◆ WHAT THE TASK ASKS ◆
Repeat precisely the span of lines below that opens with the line containing "Definition agrees (t" and closes with the line containing "all: intros n;", both included.

◆ STORED DATA ◆
Fixpoint den (t : text) (r : regex) (i j : nat) : Prop :=
  match r with
  | Eps => i = j
  | Cls ic neg items => exists x, t !! i = Some x /\ in_class ic neg items x = true /\ j = S i
  | Cat a b => exists l, den t a i l /\ den t b l j
  | Alt a b => den t a i j \/ den t b i j
  | Rep lo hi a => exists n, lo <= n /\ match hi with Some h => lo + (h - lo) >= n | None => True end /\ iter n (den t a) i j
  | Grp _ a => den t a i j
  | Look neg a => i = j /\ (if neg then ~ exists l, den t a i l else exists l, den t a i l)
  | Behind neg w a => i = j /\ (if neg then ~ (w <= i /\ den t a (i - w) i) else w <= i /\ den t a (i - w) i)
  | Bol => i = j /\ i = 0
  | Eol => i = j /\ at_eol t i = true
  | WordB => i = j /\ at_word_boundary t i = true
  end.

Lemma iter_app n m R i j : iter (n + m) R i j <-> exists l, iter n R i l /\ iter m R l j.
Proof.
  revert i. induction n as [|n IH]; intros i; cbn.
  - split; [by exists i | by intros (? & -> & ?)].
  - split.
    + intros (l & ? & H). apply IH in H as (l' & ? & ?). eauto.
    + intros (l & (l' & ? & ?) & ?). exists l'. split; [done|]. apply IH. eauto.
Qed.

Lemma den_bounds t r i j : i <= length t -> den t r i j -> i <= j <= length t.
Proof.
  revert i j. induction r as [|ic neg items|a IHa b IHb|a IHa b IHb|lo hi a IH|n a IH|neg a IH|neg w a IH| | |];
    cbn; intros i j Hi; try (intros; destruct_and?; subst; lia).
  - intros (x & E & _ & ->). apply lookup_lt_Some in E. lia.
  - intros (l & H1 & H2). apply IHa in H1; [|done]. apply IHb in H2; lia.
  - intros [H|H]; auto.
  - intros (n & _ & _ & H). revert i Hi H. induction n as [|n IHn]; cbn; intros i Hi; [intros ->; lia|].
    intros (l & H1 & H2). apply IH in H1; [|done]. apply IHn in H2; lia.
  - apply IH. done.
Qed.

(** A continuation-passing matcher [ma] agrees with a relation [R]: what it finds is a match
    that [k] accepts, and when it finds nothing [k] refuses the end of every match. *)
Definition agrees (t : text) (ma : cont -> cont) (R : nat -> nat -> Prop) : Prop :=
  forall k i c, i <= length t ->
    (forall x, ma k i c = Some x -> exists j c', R i j /\ k j c' = Some x) /\
    (ma k i c = None -> forall j, R i j -> exists c', k j c' = None).

Section Repetition.
Context (t : text) (ma : cont -> cont) (R : nat -> nat -> Prop).
Hypothesis Hma : agrees t ma R.
Hypothesis Hb : forall i j, i <= length t -> R i j -> i <= j <= length t.

Definition within (n : nat) (hi : option nat) : Prop := match hi with Some h => n <= h | None => True end.

Lemma more_agrees k fuel hi i c :
  i <= length t -> length t - i <= fuel ->
  (forall x, more ma k fuel hi i c = Some x ->
     exists n j c', within n hi /\ iter n R i j /\ k j c' = Some x) /\
  (more ma k fuel hi i c = None ->
     forall n j, within n hi -> iter n R i j -> exists c', k j c' = None).
Proof.
  revert hi i c. induction fuel as [|fuel IH]; intros hi i c Hi Hf.
  - cbn. split; [intros x Hx; exists 0, i, c; by destruct hi; cbn; auto with lia|].
    intros Hk n j _ H. enough (j = i) as -> by eauto.
    clear Hk. assert (i = length t) as -> by lia. clear -Hb H. induction n as [|n IHn]; cbn in H; [done|].
    destruct H as (l & H1 & H2). apply Hb in H1; [|done]. replace l with (length t) in H2 by lia. auto.
  - cbn [more]. set (k' := fun j c' => if i <? j then _ else None).
    destruct hi as [[|h]|].
    { split; [intros x Hx; exists 0, i, c; by cbn|].
      intros Hk [|n] j Hn; cbn in Hn; [|lia]. cbn. intros ->. eauto. }
    all: destruct (Hma k' i c Hi) as [H1 H2]; destruct (ma k' i c) as [x|] eqn:E.
    all: split; [|first [done | intros Hk]].
    all: try (intros x' [= <-]; destruct (H1 _ eq_refl) as (j & c' & HR & Hk'); unfold k' in Hk';
              destruct (Nat.ltb_spec i j) as [Hlt|]; [|discriminate Hk'];
              pose proof (Hb _ _ Hi HR); cbn [pred_opt option_map pred] in Hk';
              eapply IH in Hk' as (n & j' & c2 & Hn & Hit & Hx); [|lia|lia];
              exists (S n), j', c2; cbn in *; split_and!; [lia || done | by exists j | done]).
    all: try (intros x' Hx; exists 0, i, c; split_and!; [cbn; lia || done | done | done]).
    all: intros n; induction n as [|n IHn]; intros j Hn; cbn; [intros ->; by eauto|];
         intros (l & HR & Hit); pose proof (Hb _ _ Hi HR);
         destruct (decide (l = i)) as [->|Hne]; [apply IHn; [cbn in *; lia || done | done]|];
         destruct (H2 eq_refl l HR) as [c' Hc]; unfold k' in Hc;
         rewrite (proj2 (Nat.ltb_lt i l)) in Hc by lia; cbn [pred_opt option_map pred] in Hc;
         eapply IH in Hc; [exact Hc | lia | lia | | exact Hit]; cbn in *; lia || done.
Qed.

Lemma least_agrees n (ka : cont -> cont) (S : nat -> nat -> Prop) :
  agrees t ka S -> agrees t (fun k => least ma n (ka k)) (fun i j => exists l, iter n R i l /\ S l j).
Proof.
  intros Hka. induction n as [|n IH]; intros k i c Hi; cbn [least iter].
  - destruct (Hka k i c Hi) as [H1 H2]. split.
    + intros x Hx. destruct (H1 x Hx) as (j & c' & ? & ?). exists j, c'. split; [by exists i | done].
    + intros Hn j (l & -> & HS). eauto.
  - destruct (Hma (least ma n (ka k)) i c Hi) as [H1 H2]. split.
    + intros x Hx. destruct (H1 x Hx) as (l & c' & HR & Hx'). pose proof (Hb _ _ Hi HR).
      destruct (IH k l c' ltac:(lia)) as [G1 _]. destruct (G1 x Hx') as (j & c2 & (l' & ? & ?) & ?).
      exists j, c2. split; [|done]. exists l'. split; [|done]. by exists l.
    + intros Hn j (l' & (l & HR & Hit) & HS). destruct (H2 Hn l HR) as [c' Hc]. pose proof (Hb _ _ Hi HR).
      destruct (IH k l c' ltac:(lia)) as [_ G2]. apply (G2 Hc). by exists l'.
Qed.
End Repetition.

◆ TASK RESULT ◆
Definition agrees (t : text) (ma : cont -> cont) (R : nat -> nat -> Prop) : Prop :=
  forall k i c, i <= length t ->
    (forall x, ma k i c = Some x -> exists j c', R i j /\ k j c' = Some x) /\
    (ma k i c = None -> forall j, R i j -> exists c', k j c' = None).

Section Repetition.
Context (t : text) (ma : cont -> cont) (R : nat -> nat -> Prop).
Hypothesis Hma : agrees t ma R.
Hypothesis Hb : forall i j, i <= length t -> R i j -> i <= j <= length t.

Definition within (n : nat) (hi : option nat) : Prop := match hi with Some h => n <= h | None => True end.

Lemma more_agrees k fuel hi i c :
  i <= length t -> length t - i <= fuel ->
  (forall x, more ma k fuel hi i c = Some x ->
     exists n j c', within n hi /\ iter n R i j /\ k j c' = Some x) /\
  (more ma k fuel hi i c = None ->
     forall n j, within n hi -> iter n R i j -> exists c', k j c' = None).
Proof.
  revert hi i c. induction fuel as [|fuel IH]; intros hi i c Hi Hf.
  - cbn. split; [intros x Hx; exists 0, i, c; by destruct hi; cbn; auto with lia|].
    intros Hk n j _ H. enough (j = i) as -> by eauto.
    clear Hk. assert (i = length t) as -> by lia. clear -Hb H. induction n as [|n IHn]; cbn in H; [done|].
    destruct H as (l & H1 & H2). apply Hb in H1; [|done]. replace l with (length t) in H2 by lia. auto.
  - cbn [more]. set (k' := fun j c' => if i <? j then _ else None).
    destruct hi as [[|h]|].
    { split; [intros x Hx; exists 0, i, c; by cbn|].
      intros Hk [|n] j Hn; cbn in Hn; [|lia]. cbn. intros ->. eauto. }
    all: destruct (Hma k' i c Hi) as [H1 H2]; destruct (ma k' i c) as [x|] eqn:E.
    all: split; [|first [done | intros Hk]].
    all: try (intros x' [= <-]; destruct (H1 _ eq_refl) as (j & c' & HR & Hk'); unfold k' in Hk';
              destruct (Nat.ltb_spec i j) as [Hlt|]; [|discriminate Hk'];
              pose proof (Hb _ _ Hi HR); cbn [pred_opt option_map pred] in Hk';
              eapply IH in Hk' as (n & j' & c2 & Hn & Hit & Hx); [|lia|lia];
              exists (S n), j', c2; cbn in *; split_and!; [lia || done | by exists j | done]).
    all: try (intros x' Hx; exists 0, i, c; split_and!; [cbn; lia || done | done | done]).
    all: intros n; induction n as [|n IHn]; intros j Hn; cbn; [intros ->; by eauto|];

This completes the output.